◆ **What is needed**
Each line of the data below from the one holding "None => getVolumeGroupDeletionPolicy vgClass" to the one holding "match vgcspec_VolumeGroupSecretRef s", inclusive, is to be reproduced exactly; no other line belongs in the answer.

-------- Input data --------

(** ** Building a content *)

Definition getVolumeGroupDeletionPolicy (vgClass : VolumeGroupClass)
  : option VolumeGroupDeletionPolicy :=
  match vgclass_VolumeGroupDeletionPolicy vgClass with
  | Some p => Some p
  | None => Some VolumeGroupContentDelete
  end.

Definition generateObjectReference (instance : VolumeGroup) : option ObjectReference :=
  Some {| or_Kind := tm_Kind (vg_TypeMeta instance);
          or_Namespace := GetNamespace KVG instance;
          or_Name := GetName KVG instance;
          or_UID := GetUID KVG instance;
          or_APIVersion := tm_APIVersion (vg_TypeMeta instance);
          or_ResourceVersion := om_ResourceVersion (vg_ObjectMeta instance) |}.

Definition generateSecretReference (secretName secretNamespace : string)
  : option SecretReference :=
  Some {| sr_Name := secretName; sr_Namespace := secretNamespace |}.

Definition generateVGCSource (vgClass : VolumeGroupClass) : option VolumeGroupContentSource :=
  Some {| vgcsrc_Driver := vgclass_Driver vgClass; vgcsrc_VolumeGroupHandle := "";
          vgcsrc_VolumeGroupAttributes := ∅ |}.

Definition generateVGCSpec (instance : VolumeGroup) (vgClass : VolumeGroupClass)
    (secretName secretNamespace : string) : prog VolumeGroupContentSpec :=
  vgClassName ← or_panic nil_deref
    (GetStringField (to_value (vg_Spec instance)) "VolumeGroupClassName");
  mret {| vgcspec_VolumeGroupClassName := Some vgClassName;
          vgcspec_VolumeGroupRef := generateObjectReference instance;
          vgcspec_Source := generateVGCSource vgClass;
          vgcspec_VolumeGroupDeletionPolicy := getVolumeGroupDeletionPolicy vgClass;
          vgcspec_SupportVolumeGroupSnapshot := Some false;
          vgcspec_VolumeGroupSecretRef := generateSecretReference secretName secretNamespace |}.

Definition GenerateVGC (vgname : string) (instance : VolumeGroup) (vgClass : VolumeGroupClass)
    (secretName secretNamespace : string) : prog VolumeGroupContent :=
  spec ← generateVGCSpec instance vgClass secretName secretNamespace;
  mret {| vgc_TypeMeta := {| tm_Kind := ""; tm_APIVersion := "" |};
          vgc_ObjectMeta :=
            {| om_Name := vgname; om_Namespace := GetNamespace KVG instance; om_UID := "";
               om_ResourceVersion := ""; om_Generation := 0; om_Labels := ∅;
               om_Annotations := ∅; om_Finalizers := []; om_DeletionTimestamp := None |};
          vgc_Spec := spec;
          vgc_Status := {| vgcst_GroupCreationTime := None; vgcst_PVList := [];
                           vgcst_Ready := None; vgcst_Error := None |} |}.

(** ** Completing a content *)

Definition updateVGCStatusFields (vgc : VolumeGroupContent) (groupCreationTime : option Z)
    (ready : bool) : VolumeGroupContent :=
  set_vgc_Status (λ st,
    {| vgcst_GroupCreationTime := groupCreationTime; vgcst_PVList := vgcst_PVList st;
       vgcst_Ready := Some ready; vgcst_Error := vgcst_Error st |}) vgc.

Definition updateStaticVGCSpec (vgClass : VolumeGroupClass) (vgc : VolumeGroupContent)
  : VolumeGroupContent :=
  let '(secretName, secretNamespace) := GetSecretCred vgClass in
  set_vgc_Spec (λ s,
    {| vgcspec_VolumeGroupClassName :=
         match vgcspec_VolumeGroupClassName s with
         | None => Some (GetName KVGClass vgClass)
         | Some n => Some n
         end;
       vgcspec_VolumeGroupRef := vgcspec_VolumeGroupRef s;
       vgcspec_Source := vgcspec_Source s;
       vgcspec_VolumeGroupDeletionPolicy :=
         match vgcspec_VolumeGroupDeletionPolicy s with
         | None => getVolumeGroupDeletionPolicy vgClass
         | Some p => Some p
         end;
       vgcspec_SupportVolumeGroupSnapshot := vgcspec_SupportVolumeGroupSnapshot s;
       vgcspec_VolumeGroupSecretRef :=
         match vgcspec_VolumeGroupSecretRef s with
         | None => generateSecretReference secretName secretNamespace
         | Some r => Some r
         end |}) vgc.

Definition set_vgc_policy (p : option VolumeGroupDeletionPolicy)
  : VolumeGroupContent → VolumeGroupContent :=
  set_vgc_Spec (λ s,
    {| vgcspec_VolumeGroupClassName := vgcspec_VolumeGroupClassName s;
       vgcspec_VolumeGroupRef := vgcspec_VolumeGroupRef s;
       vgcspec_Source := vgcspec_Source s;
       vgcspec_VolumeGroupDeletionPolicy := p;
       vgcspec_SupportVolumeGroupSnapshot := vgcspec_SupportVolumeGroupSnapshot s;
       vgcspec_VolumeGroupSecretRef := vgcspec_VolumeGroupSecretRef s |}).

Definition updateThinVGCSpec (vgc : VolumeGroupContent) : prog VolumeGroupContent :=
  policy ← or_panic nil_deref
    (GetStringField (to_value (vgc_Spec vgc)) "VolumeGroupDeletionPolicy");
  if decide (policy = "")%string
  then mret (set_vgc_policy (Some VolumeGroupContentRetain) vgc)
  else mret vgc.

Definition set_vgc_ref (r : option ObjectReference) : VolumeGroupContent → VolumeGroupContent :=
  set_vgc_Spec (λ s,
    {| vgcspec_VolumeGroupClassName := vgcspec_VolumeGroupClassName s;
       vgcspec_VolumeGroupRef := r;
       vgcspec_Source := vgcspec_Source s;
       vgcspec_VolumeGroupDeletionPolicy := vgcspec_VolumeGroupDeletionPolicy s;
       vgcspec_SupportVolumeGroupSnapshot := vgcspec_SupportVolumeGroupSnapshot s;
       vgcspec_VolumeGroupSecretRef := vgcspec_VolumeGroupSecretRef s |}).

Definition set_vgc_source (src : option VolumeGroupContentSource)
  : VolumeGroupContent → VolumeGroupContent :=
  set_vgc_Spec (λ s,
    {| vgcspec_VolumeGroupClassName := vgcspec_VolumeGroupClassName s;
       vgcspec_VolumeGroupRef := vgcspec_VolumeGroupRef s;
       vgcspec_Source := src;
       vgcspec_VolumeGroupDeletionPolicy := vgcspec_VolumeGroupDeletionPolicy s;
       vgcspec_SupportVolumeGroupSnapshot := vgcspec_SupportVolumeGroupSnapshot s;
       vgcspec_VolumeGroupSecretRef := vgcspec_VolumeGroupSecretRef s |}).

Definition set_vgc_TypeMeta (t : TypeMeta) (vgc : VolumeGroupContent) : VolumeGroupContent :=
  {| vgc_TypeMeta := t; vgc_ObjectMeta := vgc_ObjectMeta vgc;
     vgc_Spec := vgc_Spec vgc; vgc_Status := vgc_Status vgc |}.

(** ** Operations *)

Section VolumeGroupContents.
Context `{Externals}.

Definition CreateVGC (vgc : VolumeGroupContent) : prog (option error * VolumeGroupContent) :=
  r ← trigger (CCreate KVGC vgc);
  match r with
  | inl err => if IsAlreadyExists err then mret (None, vgc) else mret (Some err, vgc)
  | inr vgc => mret (None, vgc)
  end.

(** The failure of the event is swallowed. *)
Definition CreateSuccessVGCEvent (vgc : VolumeGroupContent)
  : prog (option error * VolumeGroupContent) :=
  let vgc := set_vgc_TypeMeta {| tm_Kind := vgcKind; tm_APIVersion := APIVersion |} vgc in
  let message := Sprintf messages.VGCCreated
                   [AStr (GetNamespace KVGC vgc); AStr (GetName KVGC vgc)] in
  err ← createSuccessNamespacedObjectEvent KVGC vgc message createVGC;
  match err with
  | Some _ => mret (None, vgc)
  | None => mret (None, vgc)
  end.

Definition UpdateVGCStatus (vgc : VolumeGroupContent) (groupCreationTime : option Z)
    (ready : bool) : prog (option error * VolumeGroupContent) :=
  let vgc := updateVGCStatusFields vgc groupCreationTime ready in
  '(err, vgc) ← UpdateObjectStatus KVGC vgc;
  match err with
  | Some err => mret (Some err, vgc)
  | None => mret (None, vgc)
  end.

Definition vgcRetryOnConflictFunc (vgc : VolumeGroupContent)
  : prog (option error * VolumeGroupContent) :=
  '(err, vgc) ← UpdateObjectStatus KVGC vgc;
  if on_err IsConflict err then
    '(uErr, vgc) ← getNamespacedObject KVGC vgc;
    match uErr with
    | Some uErr => mret (Some uErr, vgc)
    | None => mret (err, vgc)
    end
  else mret (err, vgc).

Definition updateVGCStatusPVList (vgc : VolumeGroupContent) (pvList : list PersistentVolume)
  : prog (option error * VolumeGroupContent) :=
  '(err, vgc) ← RetryOnConflict (λ vgc, vgcRetryOnConflictFunc (set_vgc_PVList pvList vgc)) vgc;
  match err with
  | Some err => mret (Some err, vgc)
  | None => mret (None, vgc)
  end.

Definition UpdateVGCStatusError (vgc : VolumeGroupContent) (message : string)
  : prog (option error * VolumeGroupContent) :=
  RetryOnConflict
    (λ vgc, vgcRetryOnConflictFunc
              (set_vgc_Error (Some {| vge_Time := None; vge_Message := Some message |}) vgc)) vgc.

Definition RemovePVFromVGC (pv : PersistentVolume) (vgc : VolumeGroupContent)
  : prog (option error * VolumeGroupContent) :=
  let vgc := set_vgc_PVList (removeFromPVList pv (vgcst_PVList (vgc_Status vgc))) vgc in
  '(err, vgc) ← updateVGCStatusPVList vgc (vgcst_PVList (vgc_Status vgc));
  match err with
  | Some err =>
      let vgc := set_vgc_PVList (appendPV (vgcst_PVList (vgc_Status vgc)) pv) vgc in
      mret (Some err, vgc)
  | None => mret (None, vgc)
  end.

Definition addPVToVGC (pv : PersistentVolume) (vgc : VolumeGroupContent)
  : prog (option error * VolumeGroupContent) :=
  let vgc := set_vgc_PVList (appendPV (vgcst_PVList (vgc_Status vgc)) pv) vgc in
  '(err, vgc) ← updateVGCStatusPVList vgc (vgcst_PVList (vgc_Status vgc));
  match err with
  | Some err =>
      let vgc := set_vgc_PVList (removeFromPVList pv (vgcst_PVList (vgc_Status vgc))) vgc in
      mret (Some err, vgc)
  | None => mret (None, vgc)
  end.

Definition AddMatchingPVToMatchingVGC (pvc : PersistentVolumeClaim) (vg : VolumeGroup)
  : prog (option error) :=
  r ← GetPVFromPVC pvc;
  match r with
  | inl err => mret (Some err)
  | inr pv =>
      vgcName ← or_panic nil_deref
        (GetStringField (to_value (vgspec_Source (vg_Spec vg))) "VolumeGroupContentName");
      r ← GetVGC vgcName (GetNamespace KVG vg);
      match r with
      | inl err => mret (Some err)
      | inr vgc =>
          match pv with
          | Some pv => '(err, _) ← addPVToVGC pv vgc; mret err
          | None => mret None
          end
      end
  end.

Definition UpdateStaticVGCFromVG (vg : VolumeGroup) (vgClass : VolumeGroupClass)
  : prog (option error) :=
  vgcName ← deref (vgsrc_VolumeGroupContentName (vgspec_Source (vg_Spec vg)));
  r ← GetVGC vgcName (GetNamespace KVG vg);
  match r with
  | inl err => mret (Some err)
  | inr vgc =>
      let vgc := set_vgc_ref (generateObjectReference vg) vgc in
      let vgc := updateStaticVGCSpec vgClass vgc in
      '(err, _) ← UpdateObject KVGC vgc;
      mret err
  end.

Definition UpdateStaticVGC (vgcNamespace vgcName : string) (vgClass : VolumeGroupClass)
  : prog (option error) :=
  r ← GetVGC vgcName vgcNamespace;
  match r with
  | inl err => mret (Some err)
  | inr vgc =>
      let vgc := updateStaticVGCSpec vgClass vgc in
      '(err, _) ← UpdateObject KVGC vgc;
      mret err
  end.

Definition UpdateThinVGC (vgcNamespace vgcName : string) : prog (option error) :=
  r ← GetVGC vgcName vgcNamespace;
  match r with
  | inl err => mret (Some err)
  | inr vgc =>
      vgc ← updateThinVGCSpec vgc;
      '(err, _) ← UpdateObject KVGC vgc;
      mret err
  end.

--------

◆ **Result of this exercise**
         | None => getVolumeGroupDeletionPolicy vgClass
         | Some p => Some p
         end;
       vgcspec_SupportVolumeGroupSnapshot := vgcspec_SupportVolumeGroupSnapshot s;
       vgcspec_VolumeGroupSecretRef :=
         match vgcspec_VolumeGroupSecretRef s with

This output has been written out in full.